Select from the records below every line that has the word "match" in it.

Stored items
*** Block opens ***

(** ** The decoder *)

(** The [for (;;)] loop.  The value holds the status ([NS_PARSE_OK] when the loop is left by
    [break]), the output buffer, [out_pos] and [*end_offset], which stays indeterminate until
    the loop stores it. *)
Fixpoint decode_name_loop (fuel : nat) (data : list byte) (length : Z) (out : cbuf)
    (out_len pos out_pos : Z) (end_set : bool) (end_offset : option Z) (jumps : Z)
    : M (ns_parse_status_t * cbuf * Z * option Z) :=
  match fuel with
  | O => Fault OutOfFuel
  | S fuel =>
      r ← ns_read_u8 data length pos;
      match r with
      | None => Done (NS_PARSE_TRUNCATED, out, out_pos, end_offset)
      | Some len_byte =>
          if Z.land len_byte 0xC0 =? 0xC0 then
            r ← ns_read_u16_be data length pos;
            match r with
            | None => Done (NS_PARSE_TRUNCATED, out, out_pos, end_offset)
            | Some ptr_field =>
                let end_offset := if end_set then end_offset else Some (szadd pos 2) in
                let jumps := jumps + 1 in
                if jumps >? NS_DNS_MAX_JUMPS
                then Done (NS_PARSE_MALFORMED, out, out_pos, end_offset)
                else decode_name_loop fuel data length out out_len (Z.land ptr_field 0x3FFF)
                       out_pos true end_offset jumps
            end
          else if negb (Z.land len_byte 0xC0 =? 0)
          then Done (NS_PARSE_MALFORMED, out, out_pos, end_offset)
          else if len_byte =? 0
          then Done (NS_PARSE_OK, out, out_pos,
                     if end_set then end_offset else Some (szadd pos 1))
          else
            let label_len := len_byte in
            let pos := szadd pos 1 in
            if negb (ns_bounds_check length pos label_len)
            then Done (NS_PARSE_TRUNCATED, out, out_pos, end_offset)
            else
              let needed := szadd (szadd out_pos label_len) 1 in
              if needed >=? out_len then Done (NS_PARSE_MALFORMED, out, out_pos, end_offset)
              else
                '(out, out_pos) ← (if negb (out_pos =? 0)
                                   then out ← buf_set out out_pos x2e; Done (out, szadd out_pos 1)
                                   else Done (out, out_pos));
                label ← rd_bytes data pos label_len;
                out ← buf_copy out out_pos label;
                decode_name_loop fuel data length out out_len (szadd pos label_len)
                  (szadd out_pos label_len) end_set end_offset jumps
      end
  end.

*** Block closes ***

§ Result of this exercise:
  match fuel with
      match r with
            match r with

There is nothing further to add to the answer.